Are you an Above the Line or Below the Line Thinker?

Are you an Above the Line or Below the Line Thinker?

Do you have an “I’ll get to this eventually” stack in your office?

Mine’s in my home office / work-out room. My home office is a huge converted room over the garage and has the feel of a finished attic, even though it was never an attic. As you enter the room, there’s a treadmill and an upright bike on the left that both face a television to help my wife and me sustain our exercise routines. Around the walls are bookshelves that house my 40-year-in-the-making library. I have routinely thinned my collection to keep it relevant and useful.

If you keep moving around the room, you’ll run into my cool vintage desk and a weathered oversized chair. On that desk is the old “I’ll get to this eventually” stack. Can you picture me there on a Saturday morning or late at night going through my stack of old magazine articles, non-profit newsletters, and timeshare advertisements?

Recently, as I was working through the stack, I came across my last birthday card.

I’m a sucker for encouraging words, so when my wife and children write nice things to me in a birthday card, that’s a keeper. I’ll stick it in the stack, read it (again!) a few months later, and stick it back in the stack. It’s like hiding a $20 bill in my winter coat pocket to find every November.

Words like these from my family are especially valuable because my wife and kids know the worst of me—yet they still write nice things.

It’s what I call “above-the-line” thinking.

Above-the-Line Thinking

In his letter to the Philippians, the Apostle Paul writes, “Finally, brothers and sisters, whatever is true, whatever is honorable, whatever is just, whatever is pure, whatever is lovely, whatever is commendable—if there is any moral excellence and if there is anything praiseworthy—dwell on these things” (4:8).

Other translations close with the phrase “think on these things,” but I like “dwell on these things.” It could also be “consider these things.” Or my version—lock down on these qualities.

The reality of life is that every person is a mixed bag, with some good and some bad.

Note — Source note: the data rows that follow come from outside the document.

(** * sd-watcher-afk: the AFK watcher's settings and heartbeat loop

    A shallow embedding of [sd_watcher_afk/afk.py] and
    [sd_watcher_afk/macos.py], and of the input listeners of
    [sd_watcher_afk/listeners.py] with their callbacks taken one at a time.

    Numbers.  Python's seconds (ints from the configuration, floats from
    the idle probe) and [datetime]/[timedelta] values are embedded as
    rationals: a duration is a number of seconds, an instant is a number of
    seconds since the epoch.  [timedelta(seconds=s)] rounds [s] to a whole
    number of microseconds, ties to the even one, and [td1ms] is [1/1000].
    Comparisons and sums of seconds are exact: the rounding of floating-point
    operations, infinities and NaN are not modelled, and neither are the
    errors [timedelta] and [datetime] raise outside their ranges.

    Effects.  The loop reads the outside world (parent pid, clock, idle
    probe, interruptions of [sleep]) and writes heartbeats and log records.
    What it reads in one iteration is a [cycle_env]; what it writes is
    appended to a trace.  Exceptions are values; the state reached when an
    exception is raised is kept, as in Python. *)

From Stdlib Require Import QArith Lqa.
From Stdlib Require Import Qround.
From Stdlib Require Import Sorted.
From stdpp Require Import gmap strings list.
From stdpp Require Import pretty.

Local Open Scope string_scope.
Local Open Scope list_scope.
Local Open Scope Q_scope.

(** ** Numbers *)

(** [a < b] on numbers, as a boolean. *)
Definition Qlt_bool (a b : Q) : bool := negb (Qle_bool b a).

(** Truth value of a number: everything but zero. *)
Definition Qtruthy (q : Q) : bool := negb (Qeq_bool q 0).

(** [td1ms = timedelta(milliseconds=1)] *)
Definition td1ms : Q := 1 # 1000.

(** The resolution of [timedelta] and [datetime]. *)
Definition microsecond : Q := 1 # 1000000.

(** The nearest integer, the even one of the two when [x] lies halfway. *)
Definition round_half_even (x : Q) : Z :=
  let f := Qfloor x in
  match Qcompare (x - inject_Z f) (1 # 2) with
  | Lt => f
  | Gt => (f + 1)%Z
  | Eq => if Z.even f then f else (f + 1)%Z
  end.

(** [timedelta(seconds=s)], in seconds: [s] rounded to whole microseconds. *)
Definition timedelta (seconds : Q) : Q :=
  inject_Z (round_half_even (seconds * 1000000)) * microsecond.

(** The instants a [datetime] holds, years 1 to 9999, in seconds since the
    epoch. *)
Definition representable (t : Q) : Prop :=
  -62135596800 <= t /\ t <= 253402300800 - microsecond.

(** ** Exceptions *)

(** [KeyboardInterrupt] derives from [BaseException] only; the others are
    subclasses of [Exception]. *)
Inductive exn : Type :=
| KeyboardInterrupt
| KeyError (key : string)
| AssertionError (msg : string)
| ValueError (msg : string)
| OSError (msg : string).

Definition is_Exception (e : exn) : bool :=
  match e with
  | KeyboardInterrupt => false
  | _ => true
  end.

(** [str(e)] *)
Definition str (e : exn) : string :=
  match e with
  | KeyboardInterrupt => ""
  | KeyError key => "'" +:+ key +:+ "'"
  | AssertionError msg | ValueError msg | OSError msg => msg
  end.

(** ** Settings *)

(** [d[key]] on a configuration section. *)
Definition getitem (d : gmap string Q) (key : string) : exn + Q :=
  match d !! key with
  | Some v => inr v
  | None => inl (KeyError key)
  end.

(** [a or b] where [a] is an optional number ([None] and zero are falsy)
    and [b] is evaluated only when needed. *)
Definition py_or (a : option Q) (b : exn + Q) : exn + Q :=
  match a with
  | Some q => if Qtruthy q then inr q else b
  | None => b
  end.

Definition assert_msg : string :=
  "Timeout must be greater than or equal to poll_time".

Module Settings.

Record t : Type := { timeout : Q; poll_time : Q }.

(** [Settings.__init__(self, config_section, timeout=None, poll_time=None)] *)
Definition __init__ (config_section : gmap string Q)
    (timeout poll_time : option Q) : exn + t :=
  match py_or timeout (getitem config_section "timeout") with
  | inl e => inl e
  | inr self_timeout =>
    match py_or poll_time (getitem config_section "poll_time") with
    | inl e => inl e
    | inr self_poll_time =>
      if Qle_bool self_poll_time self_timeout
      then inr {| timeout := self_timeout; poll_time := self_poll_time |}
      else inl (AssertionError assert_msg)
    end
  end.

End Settings.

(** ** Events, effects and the loop's monad *)

(** [sd_core.models.Event(timestamp, duration, data)] *)
Record Event : Type :=
  { timestamp : Q; duration : Q; data : gmap string string }.

Inductive log_level : Type := DEBUG | INFO | ERROR.

(** What the watcher does to the outside world. *)
Inductive effect : Type :=
| Log (level : log_level) (msg : string)
| LogSeconds (level : log_level) (msg : string) (seconds : Q)
| Print (msg : string)
| Heartbeat (bucket : string) (e : Event) (pulsetime : Q) (queued : bool).

(** The local variable [afk] of [heartbeat_loop] and everything emitted so
    far, oldest first. *)
Record world : Type := { afk : bool; trace : list effect }.

(** A computation that may raise; the world it reached is kept either way. *)
Definition M (A : Type) : Type := world -> (exn + A) * world.

Definition ret {A} (a : A) : M A := fun w => (inr a, w).

Definition bind {A B} (m : M A) (k : A -> M B) : M B :=
  fun w =>
    match m w with
    | (inl e, w') => (inl e, w')
    | (inr a, w') => k a w'
    end.

Declare Scope py_scope.
Delimit Scope py_scope with py.
Notation "x <- m ;; k" := (bind m (fun x => k))
  (at level 100, m at next level, right associativity) : py_scope.
Notation "m ;; k" := (bind m (fun _ => k))
  (at level 100, right associativity) : py_scope.
Local Open Scope py_scope.

Definition raise {A} (e : exn) : M A := fun w => (inl e, w).

Definition lift {A} (r : exn + A) : M A := fun w => (r, w).

Definition emit (x : effect) : M unit :=
  fun w => (inr tt, {| afk := afk w; trace := trace w ++ [x] |}).

Definition get_afk : M bool := fun w => (inr (afk w), w).

Definition set_afk (b : bool) : M unit :=
  fun w => (inr tt, {| afk := b; trace := trace w |}).

(** [try: m except Exception as e: handler(e)]; a [KeyboardInterrupt]
    passes through. *)
Definition try_except_Exception {A} (m : M A) (handler : exn -> M A) : M A :=
  fun w =>
    match m w with
    | (inl e, w') => if is_Exception e then handler e w' else (inl e, w')
    | r => r
    end.

(** ** The idle probe *)

(** [platform.system()]; on any other value the module raises on import. *)
Inductive platform : Type := Windows | Darwin | Linux.

Module macos.
(** [macos.seconds_since_last_input()]; [cg] is the outcome of the call to
    [CGEventSourceSecondsSinceLastEventType]. *)
Definition seconds_since_last_input (cg : exn + Q) : M Q :=
  try_except_Exception (lift cg)
    (fun e => emit (Print ("Error retrieving input event time: " +:+ str e));;
              ret (-1)).
End macos.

Everyone has what I call “above-the-line” and “below-the-line” qualities. All of us.

The question is—are you a person who has disciplined yourself to be an above-the-line thinker or have you developed persistent below-the-line muscles?

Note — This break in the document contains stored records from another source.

(** [elem->boundSpec]: a node that is a range spec, a list spec, or something
    else ([IsA] fails for both). *)
Inductive BoundSpecNode : Type :=
| T_GpPartitionRangeSpec (r : GpPartitionRangeSpec)
| T_GpPartitionListSpec (l : GpPartitionListSpec)
| T_OtherBoundSpec.

(** A [DefElem] of a WITH clause; [arg] is a [String] node or not. *)
Inductive DefArg : Type :=
| T_String (s : string)
| T_OtherArg (text : string).

Record DefElem : Type := {
  defname : string;
  arg : DefArg
}.

Record ColumnReferenceStorageDirective : Type := {
  column : string;             (* read only when [deflt] is false, where the
                                  grammar always sets it *)
  deflt : bool;
  encoding : list DefElem
}.

Inductive PartitionStrategy : Type :=
| PARTITION_STRATEGY_RANGE
| PARTITION_STRATEGY_LIST
| PARTITION_STRATEGY_HASH.

Record PartitionKeyData : Type := {
  strategy : PartitionStrategy;
  partnatts : nat
}.

Section Expansion.

(** The partition column's value type. *)
Variable Datum : Type.

(** A cell of [lowerdatums], [upperdatums] or [listdatums]: a [Const] made by
    [makeConst], the [ColumnRef] that stands for minvalue or maxvalue, or an
    untransformed expression. *)
Inductive Node : Type :=
| T_Const (constvalue : Datum) (constisnull : bool)
| T_ColumnRef (fields : list string)
| T_RawExpr (e : RawExpr).

Record PartitionBoundSpec : Type := {
  bound_strategy : option PartitionStrategy;
  is_default : bool;
  listdatums : list Node;
  lowerdatums : list Node;
  upperdatums : list Node
}.

(** The nested sub-partition definition is carried along, never expanded at
    this level. *)
Variable SubPartDef : Type.

Record PartitionSpec : Type := {
  gpPartDef : option SubPartDef
}.

Record GpPartDefElem : Type := {
  partName : option string;
  boundSpec : option BoundSpecNode;
  subSpec : option SubPartDef;
  isDefault : bool;
  options : list DefElem;
  accessMethod : option string;
  tablespacename : option string;
  colencs : list ColumnReferenceStorageDirective
}.

(** A cell of [gpPartSpec->partDefElems] or of [parentattenc]. *)
Inductive DefItem : Type :=
| T_GpPartDefElem (e : GpPartDefElem)
| T_ColumnReferenceStorageDirective (c : ColumnReferenceStorageDirective)
| T_OtherItem.

Record CreateStmt : Type := {
  relation : string;                 (* childrv->relname *)
  inhRelations : list string;        (* the parent's name *)
  partbound : PartitionBoundSpec;
  partspec : option PartitionSpec;
  stmt_options : list DefElem;
  stmt_tablespacename : option string;
  stmt_accessMethod : option string;
  attr_encodings : list ColumnReferenceStorageDirective
}.

(** What the routines outside this file provide: the catalog, the
    expression parser and executor, the name chooser and the list sort. *)
Record Catalog : Type := {
  (* (Datum) 0 *)
  zeroDatum : Datum;
  (* FunctionCall2Coll(&partsupfunc[i], partcollation[i], a, b) as an int32 *)
  partsupfunc : nat -> Datum -> Datum -> Z;
  (* transformPartitionBoundValue: the Const (value, isnull) of a literal *)
  transformPartitionBoundValue : RawExpr -> Res (Datum * bool);
  (* initPlusExprState, which is make_op, the collation check,
     coerce_to_target_type and ExecInitExprWithParams, any of which may
     raise an error; the state it returns, run by ExecEvalExprSwitchContext,
     maps the bound parameter to the value of "param + interval": an
     error raised by the operator, None for a NULL result, or a value *)
  initPlusExprState : RawExpr -> Res (Datum -> Res (option Datum));
  (* transformPartitionBound, used for LIST bounds *)
  transformPartitionBound : PartitionBoundSpec -> Res PartitionBoundSpec;
  (* makeObjectName(relname, levelstr, partsubstring) *)
  makeObjectName : string -> string -> string -> string;
  (* ChooseRelationName(relname, levelstr, partsubstring, namespace, false) *)
  ChooseRelationName : string -> string -> string -> string;
  (* list_qsort(list, cmp, arg); the comparator may fault *)
  list_qsort : (CreateStmt -> CreateStmt -> Res Z) -> list CreateStmt -> Res (list CreateStmt)
}.

Variable cat : Catalog.

(** [gpPartDef->istemplate] of a nested definition. *)
Variable istemplate : SubPartDef -> bool.

(** ** qsort_stmt_cmp *)

(** [lfirst(list_nth_cell(l, i))->constvalue]. *)
Definition nth_constvalue (l : list Node) (i : nat) : Res Datum :=
  match nth_error l i with
  | Some (T_Const v _) => Ok v
  | _ => Err InvalidMemoryAccess
  end.

(** The loop [for (i = 0; i < partnatts; i++)] shared by the four branches:
    [todo] columns remain, starting at column [i]; the result is the final
    [cmpval], 0 when no column differs. *)
Fixpoint compare_columns (b1datums b2datums : list Node) (i todo : nat) : Res Z :=
  match todo with
  | O => Ok 0
  | S todo' =>
      b1datum <- nth_constvalue b1datums i ;;
      b2datum <- nth_constvalue b2datums i ;;
      let cmpval := partsupfunc cat i b1datum b2datum in
      if cmpval =? 0 then compare_columns b1datums b2datums (S i) todo'
      else Ok cmpval
  end.

Definition not_null {A : Type} (l : list A) : bool :=
  match l with [] => false | _ :: _ => true end.

Definition qsort_stmt_cmp (partKey : PartitionKeyData) (b1cstmt b2cstmt : CreateStmt) : Res Z :=
  let b1 := partbound b1cstmt in
  let b2 := partbound b2cstmt in
  let n := partnatts partKey in
  let b1lowerdatums := lowerdatums b1 in
  let b2lowerdatums := lowerdatums b2 in
  let b1upperdatums := upperdatums b1 in
  let b2upperdatums := upperdatums b2 in
  (* Sort DEFAULT partitions last *)
  if negb (Bool.eqb (is_default b1) (is_default b2)) then
    if is_default b2 then Ok 1 else Ok (-1)
  else if not_null b1lowerdatums && not_null b2lowerdatums then
    compare_columns b1lowerdatums b2lowerdatums 0 n
  else if not_null b1upperdatums && not_null b2upperdatums then
    compare_columns b1upperdatums b2upperdatums 0 n
  else if not_null b1lowerdatums && not_null b2upperdatums then
    cmpval <- compare_columns b1lowerdatums b2upperdatums 0 n ;;
    Ok (if cmpval =? 0 then 1 else cmpval)
  else if not_null b1upperdatums && not_null b2lowerdatums then
    compare_columns b1upperdatums b2lowerdatums 0 n
  else Ok 0.

(** ** deduceImplicitRangeBounds *)

Definition minvalue : Node := T_ColumnRef ["minvalue"].
Definition maxvalue : Node := T_ColumnRef ["maxvalue"].

Definition set_lowerdatums (l : list Node) (b : PartitionBoundSpec) : PartitionBoundSpec :=
  {| bound_strategy := bound_strategy b; is_default := is_default b;
     listdatums := listdatums b; lowerdatums := l; upperdatums := upperdatums b |}.

Definition set_upperdatums (u : list Node) (b : PartitionBoundSpec) : PartitionBoundSpec :=
  {| bound_strategy := bound_strategy b; is_default := is_default b;
     listdatums := listdatums b; lowerdatums := lowerdatums b; upperdatums := u |}.

Definition set_partbound (b : PartitionBoundSpec) (s : CreateStmt) : CreateStmt :=
  {| relation := relation s; inhRelations := inhRelations s; partbound := b;
     partspec := partspec s; stmt_options := stmt_options s;
     stmt_tablespacename := stmt_tablespacename s;
     stmt_accessMethod := stmt_accessMethod s;
     attr_encodings := attr_encodings s |}.

(** One iteration of the [foreach(lc, stmts)] body: [prevstmt] is the
    statement already rewritten by the previous iteration, [next] the
    statement of [lc->next], not yet visited. *)
Definition deduce_step (prevstmt : option CreateStmt) (stmt : CreateStmt)
    (next : option CreateStmt) : CreateStmt :=
  let b := partbound stmt in
  let b :=
    if not_null (lowerdatums b) then b
    else match prevstmt with
         | Some p => set_lowerdatums (upperdatums (partbound p)) b
         | None => set_lowerdatums [minvalue] b
         end in
  let b :=
    if not_null (upperdatums b) then b
    else match next with
         | Some nextstmt => set_upperdatums (lowerdatums (partbound nextstmt)) b
         | None => set_upperdatums [maxvalue] b
         end in
  set_partbound b stmt.

Fixpoint deduce_walk (prevstmt : option CreateStmt) (stmts : list CreateStmt)
    : list CreateStmt :=
  match stmts with
  | [] => []
  | stmt :: rest =>
      let stmt' := deduce_step prevstmt stmt (hd_error rest) in
      stmt' :: deduce_walk (Some stmt') rest
  end.

Definition deduceImplicitRangeBounds (origstmts : list CreateStmt) (key : PartitionKeyData)
    : Res (list CreateStmt) :=
  stmts <- list_qsort cat (qsort_stmt_cmp key) origstmts ;;
  Ok (deduce_walk None stmts).

(** ** The START/END/EVERY iterator *)

Record PartEveryIterator : Type := {
  endVal : Datum;
  plusexprstate : option (Datum -> Res (option Datum));
  currStart : Datum;
  currEnd : Datum;
  called : bool;
  endReached : bool
}.

(** Canonicalize the end bound: an inclusive value becomes the exclusive
    value "end + 1", computed by the plus expression built for the integer
    constant 1. *)
Definition canonicalizeRangeEnd (endConst : Datum) (endIncl : bool) : Res Datum :=
  if negb endIncl then Ok endConst
  else
    plusexpr <- initPlusExprState cat (A_Const_Integer 1) ;;
    evaluated <- plusexpr endConst ;;
    match evaluated with
    | None => Err PlusOperatorReturnedNull
    | Some endplusone => Ok endplusone
    end.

This passage from Philippians plainly exhorts us to spend our time above the line.

This isn’t simply being a glass half-full person—an optimist assuming things will turn out well. Nor is it dismissing the need at times for hard critical judgement.

Below-the-Line Thinking

Paul is not saying that below-the-line things don’t exist. I know that I have negative qualities. My family knows that I have negative qualities. There’s a strong possibility that I demonstrated those negative qualities on my birthday.

In the same way, much of life isn’t praiseworthy or true. Much of it is below the line.

So, the question becomes, “What do I do with the below-the-line stuff?”

It goes back to the issue of focus. In my experience, below-the-line things—the annoying habits of a spouse or co-worker, the poor decisions of the CEO or the government, my own failed relationships or efforts at work—have a gravitational energy that is unmatched.

When I focus on the negative of a person, I’m quick to notice another negative thing. That becomes the storyline. The above-the-line material actually gets harder to find. This was pretty much the premise of the show Seinfeld.

We get stuck in negative thinking, according to?this popular TED Talk?by Alison Ledgerwood, both about ourselves and about others. And the solution offered is to focus on the positive.

Sounds like Philippians, huh?

The interesting thing in all this, of course, is that whatever I choose to focus on, I will reap what I’ve sowed. When I sit around dwelling on the failures of others, I’m the one who gets dragged down, not them. (Likewise, when I consider their good qualities, and what they offer, I’m the big winner.)

Martin Luther King said, “Love is the only force capable of transforming an enemy into a friend.” Above-the-line thinking really can transform—at least attitudes, but very often much more.

My family is living proof. I’ve given them a lot of below-the-line stuff over the years, but they don’t dwell on it. I’ve got a birthday card to prove it.